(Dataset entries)
(** * Most Wanted OTUs: top-N selection, abundance summaries and report assembly

    A shallow embedding of [code/emp/most_wanted_otus.py].

    Conventions of the embedding.
    - Python numbers (percent identities, abundance counts, fractions) are
      exact rationals [Q]: binary64 rounding is abstracted away, and there is
      no NaN and no infinity.  Values that are only stored and compared keep
      their syntactic form, so results can be compared with [=]; values
      produced by arithmetic are compared with [Qeq].
    - A Python call either returns or raises: [result A].
    - Python builtins and the collaborating libraries (float parsing, float
      printing, [os.path], the qiime palette, the biom table) are collected in
      the class [Externals]; the code of this module is generic in them.
    - Objects with identity (the [itertools.cycle] iterators) live in a store,
      directories and emitted files in a [world]. *)

From Stdlib Require Import ZArith QArith Qabs List String Ascii Lia.
From Stdlib Require Import Sorted Permutation DecimalString.
From stdpp Require Import gmap strings.

Import ListNotations.
Local Open Scope string_scope.
Local Open Scope list_scope.

(* ================================================================== *)
(** ** Exceptions and results *)

Inductive exn : Type :=
| ValueError (msg : string)
| ZeroDivisionError
| StopIteration
| KeyError (key : string)
| IndexError
| OSError (path : string)
| IOError (path : string)
| WorkflowError (msg : string).

Inductive result (A : Type) : Type :=
| Ok (a : A)
| Raise (e : exn).

Arguments Ok {A} a.
Arguments Raise {A} e.

Definition rbind {A B} (r : result A) (k : A -> result B) : result B :=
  match r with
  | Ok a => k a
  | Raise e => Raise e
  end.

#[global] Instance result_ret : MRet result := @Ok.
#[global] Instance result_bind : MBind result := fun A B k r => rbind r k.

(** [for x in l: st = body(st, x)] where the body may raise. *)
Fixpoint fold_result {A S} (body : S -> A -> result S) (l : list A) (st : S)
  : result S :=
  match l with
  | [] => Ok st
  | x :: l' => rbind (body st x) (fold_result body l')
  end.

(** [[f(x) for x in l]] where [f] may raise. *)
Fixpoint map_result {A B} (f : A -> result B) (l : list A) : result (list B) :=
  match l with
  | [] => Ok []
  | x :: l' =>
      rbind (f x) (fun y => rbind (map_result f l') (fun ys => Ok (y :: ys)))
  end.

(* ================================================================== *)
(** ** Python strings *)

(** The characters [str.strip()] removes: space, \t, \n, \v, \f, \r. *)
Definition is_space (c : ascii) : bool :=
  let n := nat_of_ascii c in
  (n =? 32)%nat || ((9 <=? n)%nat && (n <=? 13)%nat).

Fixpoint lstrip (s : string) : string :=
  match s with
  | String c s' => if is_space c then lstrip s' else s
  | EmptyString => EmptyString
  end.

Fixpoint rstrip (s : string) : string :=
  match s with
  | String c s' =>
      match rstrip s' with
      | EmptyString => if is_space c then EmptyString else String c EmptyString
      | t => String c t
      end
  | EmptyString => EmptyString
  end.

Definition strip (s : string) : string := rstrip (lstrip s).

(** [s.split(sep)] for a one-character separator: always at least one piece. *)
Fixpoint split (sep : ascii) (s : string) : list string :=
  match s with
  | EmptyString => [EmptyString]
  | String c s' =>
      if Ascii.eqb c sep then EmptyString :: split sep s'
      else match split sep s' with
           | piece :: rest => String c piece :: rest
           | [] => [String c EmptyString]
           end
  end.

(** [sep.join(pieces)]. *)
Fixpoint join (sep : string) (pieces : list string) : string :=
  match pieces with
  | [] => EmptyString
  | [p] => p
  | p :: rest => p +:+ sep +:+ join sep rest
  end.

Definition startswith (pre s : string) : bool := String.prefix pre s.

(** Truth value of a string: non-empty. *)
Definition nonempty (s : string) : bool :=
  match s with
  | EmptyString => false
  | String _ _ => true
  end.

Definition tab : ascii := ascii_of_nat 9.
Definition nl : ascii := ascii_of_nat 10.
Definition TAB : string := String tab EmptyString.
Definition NL : string := String nl EmptyString.
(** The double quote, for the HTML attributes. *)
Definition DQ : string := String (ascii_of_nat 34) EmptyString.

(** [s.split()]: pieces between runs of whitespace, none of them empty. *)
Fixpoint split_ws_aux (cur : string) (s : string) : list string :=
  match s with
  | EmptyString => if nonempty cur then [cur] else []
  | String c s' =>
      if is_space c
      then (if nonempty cur then cur :: split_ws_aux EmptyString s'
            else split_ws_aux EmptyString s')
      else split_ws_aux (cur +:+ String c EmptyString) s'
  end.

Definition split_ws (s : string) : list string := split_ws_aux EmptyString s.

(** The lines of a text as a file object yields them, terminator kept. *)
Fixpoint readlines_aux (cur : string) (s : string) : list string :=
  match s with
  | EmptyString => if nonempty cur then [cur] else []
  | String c s' =>
      if Ascii.eqb c nl
      then (cur +:+ NL) :: readlines_aux EmptyString s'
      else readlines_aux (cur +:+ String c EmptyString) s'
  end.

Definition readlines (s : string) : list string := readlines_aux EmptyString s.

(** [[s[i:i+n] for i in range(0, len(s), n)]]. *)
Fixpoint chunks_aux (n : nat) (cur : string) (room : nat) (s : string)
  : list string :=
  match s with
  | EmptyString => if nonempty cur then [cur] else []
  | String c s' =>
      match room with
      | O => cur :: chunks_aux n (String c EmptyString) (n - 1) s'
      | S room' => chunks_aux n (cur +:+ String c EmptyString) room' s'
      end
  end.

Definition chunks (n : nat) (s : string) : list string :=
  chunks_aux n EmptyString n s.

(** Concatenation of a list of strings. *)
Definition concat_str (l : list string) : string :=
  fold_right String.append EmptyString l.

(** ['%d' % n]. *)
Definition str_of_int (n : Z) : string :=
  NilZero.string_of_int (Z.to_int n).

(** [l[:n]]: a negative [n] counts from the end. *)
Definition slice_to {A} (n : Z) (l : list A) : list A :=
  if (0 <=? n)%Z then firstn (Z.to_nat n) l
  else firstn (Z.to_nat (Z.of_nat (length l) + n)) l.

(** [l[i]] for an index [i >= 0]. *)
Definition index {A} (l : list A) (i : nat) : result A :=
  match nth_error l i with
  | Some x => Ok x
  | None => Raise IndexError
  end.

(** [zip(a, b)]: stops at the shorter sequence. *)
Fixpoint zip {A B} (a : list A) (b : list B) : list (A * B) :=
  match a, b with
  | x :: a', y :: b' => (x, y) :: zip a' b'
  | _, _ => []
  end.

(** [enumerate(l)]. *)
Fixpoint enumerate_from {A} (i : Z) (l : list A) : list (Z * A) :=
  match l with
  | [] => []
  | x :: l' => (i, x) :: enumerate_from (i + 1) l'
  end.

Definition enumerate {A} (l : list A) : list (Z * A) := enumerate_from 0 l.
(** A row with a missing value is not among the rows [dropna] keeps, in
    whichever column the value is missing. *)
Lemma dropna_drops df r :
  existsb is_nan (snd r) = true ->
  ~ In r (pd.rows (pd.dropna (flatten_columns df))).
Proof.
  intros Hnan Hin. cbn [pd.dropna pd.rows] in Hin.
  apply filter_In in Hin. destruct Hin as [_ Hkeep].
  unfold pd.notna_row in Hkeep. rewrite Hnan in Hkeep. discriminate.
Qed.

(** So the loop never meets a NaN volume: the [else 0] of the volume
    expression is reached only when the frame has no Volume column. *)
Lemma loop_volume_notna df ts row v :
  In (ts, row) (pd.iterrows (pd.dropna (flatten_columns df))) ->
  cell row "Volume" = Some v -> is_nan v = false.
Proof.
  unfold pd.iterrows. intros Hin Hcell.
  apply in_map_iff in Hin. destruct Hin as [r [[= <- <-] Hr]].
  cbn [pd.dropna pd.rows] in Hr. apply filter_In in Hr.
  destruct Hr as [_ Hkeep]. unfold pd.notna_row in Hkeep.
  apply negb_true_iff in Hkeep.
  apply cell_getitem, getitem_Scalar in Hcell.
  destruct Hcell as [l [Hkv _]]. apply in_combine_r in Hkv.
  destruct (is_nan v) eqn:Hv; [|reflexivity].
  assert (existsb is_nan (snd r) = true)
    by (apply existsb_exists; now exists v).
  congruence.
Qed.

(** The loop appends one candle per row, in the order of the rows. *)
Lemma for_iterrows_Forall2 it result :
  Forall2 (fun r c => candle_of (fst r) (snd r) = inr c) it result ->
  forall candles, for_iterrows it candles = inr (candles ++ result).
Proof.
  induction 1 as [|[ts row] c it result Hc _ IH]; intros candles; simpl.
  - now rewrite app_nil_r.
  - simpl in Hc. rewrite Hc. simpl. rewrite IH, <- app_assoc. reflexivity.
Qed.

(** C3, on the code: the sixth of the twelve bars of the fixture has its
    four prices and a NaN volume.  The expression of the handler for one
    row would make a candle with volume 0 of it, but [dropna] has removed
    the row before the loop: the handler returns eleven candles, none of
    them for the time of that bar. *)
Theorem C3_nan_volume_row_dropped :
  In Fixture.nan_volume_bar (pd.rows Fixture.twelve_nan_volume)
  /\ (let row := series_of Fixture.twelve_nan_volume Fixture.nan_volume_bar in
      cell row "Open" = Some 100%float
      /\ cell row "High" = Some 103.25%float
      /\ cell row "Low" = Some 99.75%float
      /\ cell row "Close" = Some 101.5%float
      /\ exists v, cell row "Volume" = Some v /\ is_nan v = true)
  /\ (exists c,
         candle_of (fst Fixture.nan_volume_bar)
           (series_of Fixture.twelve_nan_volume Fixture.nan_volume_bar)
         = inr c
         /\ time c = 1700432000000 /\ volume c = 0)
  /\ (exists candles,
         snd (get_candles (Fixture.serving Fixture.twelve_nan_volume)
                "AAPL" "D" 300) = inr candles
         /\ Py.len candles = 11
         /\ ~ In 1700432000000 (map time candles)).
Proof.
  split; [|split; [|split]].
  - vm_compute. do 5 right. left. reflexivity.
  - cbv zeta. repeat split; try (vm_compute; reflexivity).
    eexists. split; vm_compute; reflexivity.
  - eexists. split; [vm_compute; reflexivity|]. split; reflexivity.
  - eexists. split; [vm_compute; reflexivity|].
    split; [reflexivity|].
    cbn [map time]. intros H.
    repeat (destruct H as [H|H]; [discriminate H|]). exact H.
Qed.

(** *** One row *)

Lemma cell_contains row key x :
  cell row key = Some x -> pd.contains row key = true.
Proof.
  intros H. apply cell_getitem, getitem_Scalar in H.
  destruct H as [l [Hin Hl]].
  apply existsb_exists. now exists (l, x).
Qed.

Lemma is_finite_inv x :
  is_finite x = true -> is_nan x = false /\ is_infinity x = false.
Proof.
  unfold is_finite. intros H. apply negb_true_iff, orb_false_iff in H.
  exact H.
Qed.

Lemma int_of_float_finite x :
  is_finite x = true -> Py.int_of_float x = inr (Py.trunc x).
Proof.
  intros H. apply is_finite_inv in H. destruct H as [Hnan Hinf].
  unfold Py.int_of_float. now rewrite Hnan, Hinf.
Qed.

(** A float that is not below zero has a non-negative integer part. *)
Lemma trunc_nonneg x : (x <? 0)%float = false -> 0 <= Py.trunc x.
Proof.
  intros H. rewrite ltb_spec in H. unfold Py.trunc.
  destruct (Prim2SF x) as [s|s| |s m e]; try lia.
  destruct s; [discriminate H|].
  destruct (0 <=? e).
  - apply Z.shiftl_nonneg. lia.
  - apply Z.shiftr_nonneg. lia.
Qed.

(** The candle of a row that has the five cells and finite numbers. *)
Lemma candle_of_complete df r :
  complete_row df r -> finite_row df r ->
  exists c, candle_of (fst r) (series_of df r) = inr c /\ candle_from df r c.
Proof.
  intros [Hcells _] [Htime Hvol].
  destruct (Hcells "Open") as [o Ho]; [simpl; tauto|].
  destruct (Hcells "High") as [h Hh]; [simpl; tauto|].
  destruct (Hcells "Low") as [l Hl]; [simpl; tauto|].
  destruct (Hcells "Close") as [c Hc]; [simpl; tauto|].
  destruct (Hcells "Volume") as [v Hv]; [simpl; tauto|].
  destruct (is_finite_inv _ (Hvol v Hv)) as [Hnan Hinf].
  exists {| time := millis (fst r); open := o; high := h; low := l;
            close := c; volume := Py.trunc v |}.
  split.
  - unfold candle_of, volume_of.
    rewrite (int_of_float_finite _ Htime).
    rewrite (cell_getitem _ _ _ Ho), (cell_getitem _ _ _ Hh),
      (cell_getitem _ _ _ Hl), (cell_getitem _ _ _ Hc),
      (cell_contains _ _ _ Hv), (cell_getitem _ _ _ Hv).
    cbn [bind ret Py.float Py.isnan Py.int]. rewrite Hnan.
    cbn [negb bind]. unfold Py.int_of_float. rewrite Hnan, Hinf.
    reflexivity.
  - unfold candle_from. cbn [time open high low close volume].
    repeat split; try assumption. now exists v.
Qed.

(** *** All rows *)

Lemma candles_of_complete_rows df rows :
  Forall (complete_row df) rows -> Forall (finite_row df) rows ->
  exists candles,
    Forall2 (fun r c => candle_of (fst r) (series_of df r) = inr c
                        /\ candle_from df r c) rows candles.
Proof.
  induction rows as [|r rows IH]; intros Hc Hf.
  - exists []. constructor.
  - inversion Hc as [|? ? Hr Hrs]; inversion Hf as [|? ? Fr Frs]; subst.
    destruct (candle_of_complete df r Hr Fr) as [c Hcandle].
    destruct (IH Hrs Frs) as [candles Hcandles].
    exists (c :: candles). now constructor.
Qed.

Lemma filter_notna_complete df rows :
  Forall (complete_row df) rows -> filter pd.notna_row rows = rows.
Proof.
  induction 1 as [|r rows [_ Hr] _ IH]; simpl; [reflexivity|].
  now rewrite Hr, IH.
Qed.

Lemma candle_from_loop df rows candles :
  Forall2 (fun r c => candle_of (fst r) (series_of df r) = inr c
                      /\ candle_from df r c) rows candles ->
  Forall2 (fun r c => candle_of (fst r) (snd r) = inr c)
          (map (fun r => (fst r, series_of df r)) rows) candles.
Proof.
  induction 1 as [|r c rows candles [Hc _] _ IH]; simpl.
  - constructor.
  - constructor; [exact Hc|exact IH].
Qed.

Lemma candle_from_times df rows candles :
  Forall2 (candle_from df) rows candles ->
  map time candles = map (fun r => millis (fst r)) rows.
Proof.
  induction 1 as [|r c rows candles [Ht _] _ IH]; simpl; [reflexivity|].
  now rewrite Ht, IH.
Qed.

Lemma candle_from_volumes df rows candles :
  Forall2 (candle_from df) rows candles ->
  Forall (fun r => forall v, cell (series_of df r) "Volume" = Some v ->
                             (v <? 0)%float = false) rows ->
  Forall (fun c => 0 <= volume c) candles.
Proof.
  induction 1 as [|r c rows candles Hc _ IH]; intros Hnonneg;
    constructor.
  - destruct Hc as (_ & _ & _ & _ & _ & v & Hv & ->).
    apply trunc_nonneg. inversion Hnonneg; subst. auto.
  - apply IH. now inversion Hnonneg.
Qed.

(** Of a frame whose rows have no missing field and finite timestamps and
    volumes, the loop makes one candle per row, in the order of the rows,
    from the cells of the row; the volumes are non-negative when those of
    the rows are. *)
Lemma normalize_complete_rows df :
  Forall (complete_row df) (pd.rows df) ->
  Forall (finite_row df) (pd.rows df) ->
  exists candles,
    normalize df = inr candles
    /\ List.length candles = List.length (pd.rows df)
    /\ Forall2 (candle_from df) (pd.rows df) candles
    /\ (Forall (fun r => forall v, cell (series_of df r) "Volume" = Some v ->
                                   (v <? 0)%float = false) (pd.rows df) ->
        Forall (fun c => 0 <= volume c) candles).
Proof.
  intros Hcomplete Hfinite.
  destruct (candles_of_complete_rows df _ Hcomplete Hfinite)
    as [candles Hcandles].
  exists candles.
  assert (Hfrom : Forall2 (candle_from df) (pd.rows df) candles).
  { eapply Forall2_impl; [|exact Hcandles]. now intros r c [_ H]. }
  split; [|split; [|split]].
  - rewrite normalize_unfold, (filter_notna_complete df _ Hcomplete).
    apply (for_iterrows_Forall2 _ candles).
    exact (candle_from_loop _ _ _ Hcandles).
  - symmetry. exact (Forall2_length Hfrom).
  - exact Hfrom.
  - exact (candle_from_volumes _ _ _ Hfrom).
Qed.

(** *** The fixtures *)


Lemma fixture_bar_finite df t vol :
  pd.columns df = Fixture.ohlcv ->
  is_finite (t * 1000)%float = true -> is_finite vol = true ->
  finite_row df (Fixture.bar t vol).
Proof.
  intros Hcols Ht Hvol. unfold finite_row, series_of. rewrite Hcols. split.
  - exact Ht.
  - intros v [= <-]. exact Hvol.
Qed.

Lemma fixture_bar_volume df t vol v :
  pd.columns df = Fixture.ohlcv ->
  cell (series_of df (Fixture.bar t vol)) "Volume" = Some v -> v = vol.
Proof.
  intros Hcols. unfold series_of. rewrite Hcols. now intros [= <-].
Qed.



(** * Further properties of the handler *)

(** ** Every run is one of the six outcomes *)

Lemma get_candles_rejected fetch ticker timeframe limit :
  Py.dict_get TIMEFRAME_MAP (Py.upper (Py.strip timeframe)) = None ->
  get_candles fetch ticker timeframe limit
  = ([], inl (HTTPException 400
                ("Invalid timeframe: " +++ timeframe
                 +++ ". Supported: Y, Q, M, W, D, 1H, 30M, 15M"))).
Proof. intros H. unfold get_candles. now rewrite H. Qed.

Lemma get_candles_Outcome fetch ticker timeframe limit :
  Outcome fetch ticker timeframe limit
    (get_candles fetch ticker timeframe limit).
Proof.
  destruct (Py.dict_get TIMEFRAME_MAP (Py.upper (Py.strip timeframe)))
    as [interval|] eqn:Hkey.
  - rewrite (get_candles_run _ _ _ _ _ Hkey). cbv zeta.
    destruct (fetch _ _ _ _ _) as [df|message] eqn:Hfetch.
    + destruct (pd.empty df) eqn:Hempty.
      { now apply (NoDataFound _ _ _ _ interval df). }
      destruct (normalize df) as [e|candles] eqn:Hnorm.
      { destruct (plain_normalize df e Hnorm) as [message ->].
        now apply (RowError _ _ _ _ interval df). }
      destruct (Z.ltb_spec (Py.len candles) 10).
      * now apply (InsufficientData _ _ _ _ interval df candles).
      * now apply (Candles _ _ _ _ interval df candles).
    + now apply FetchError.
  - rewrite (get_candles_rejected _ _ _ _ Hkey). now apply InvalidTimeframe.
Qed.

Lemma supported_key_resolves key :
  In key supported_keys <-> exists interval,
      Py.dict_get TIMEFRAME_MAP key = Some interval.
Proof.
  rewrite <- TIMEFRAME_MAP_keys. split.
  - intros Hin. destruct (Py.dict_get TIMEFRAME_MAP key) as [i|] eqn:E.
    + now exists i.
    + apply dict_get_None in E. contradiction.
  - intros [i Hi].
    destruct (in_dec string_dec key (Py.dict_keys TIMEFRAME_MAP))
      as [Hin|Hout]; [exact Hin|].
    apply dict_get_None in Hout. congruence.
Qed.

(** Runs are taken apart by their outcome. *)
Ltac by_outcome fetch ticker timeframe limit :=
  let O := fresh "O" in
  let r := fresh "r" in
  let Hr := fresh "Hr" in
  pose proof (get_candles_Outcome fetch ticker timeframe limit) as O;
  remember (get_candles fetch ticker timeframe limit) as r eqn:Hr;
  destruct O; cbn [fst snd] in *.

(** ** What each status means *)

(** X1: a request is answered 400 exactly when its trimmed, uppercased
    timeframe is none of the keys of [TIMEFRAME_MAP], whatever the ticker,
    the limit and the collaborator. *)
Theorem status_400_iff fetch ticker timeframe limit :
  (exists detail,
      snd (get_candles fetch ticker timeframe limit)
      = inl (HTTPException 400 detail))
  <-> ~ In (Py.upper (Py.strip timeframe)) supported_keys.
Proof.
  split.
  - intros [detail H].
    by_outcome fetch ticker timeframe limit; try discriminate H.
    rewrite supported_key_resolves. intros [interval Hi]. congruence.
  - intros Hout. eexists. rewrite get_candles_rejected; [reflexivity|].
    apply dict_get_None. now rewrite TIMEFRAME_MAP_keys.
Qed.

▶ [Task item]: Write out only the lines that run from the line containing "destruct s; [discriminate H|]." through the line containing "Hl]; [simpl; tauto|].", both included, exactly as they appear above.

▶ [Answer section]:
  destruct s; [discriminate H|].
  destruct (0 <=? e).
  - apply Z.shiftl_nonneg. lia.
  - apply Z.shiftr_nonneg. lia.
Qed.

(** The candle of a row that has the five cells and finite numbers. *)
Lemma candle_of_complete df r :
  complete_row df r -> finite_row df r ->
  exists c, candle_of (fst r) (series_of df r) = inr c /\ candle_from df r c.
Proof.
  intros [Hcells _] [Htime Hvol].
  destruct (Hcells "Open") as [o Ho]; [simpl; tauto|].
  destruct (Hcells "High") as [h Hh]; [simpl; tauto|].
  destruct (Hcells "Low") as [l Hl]; [simpl; tauto|].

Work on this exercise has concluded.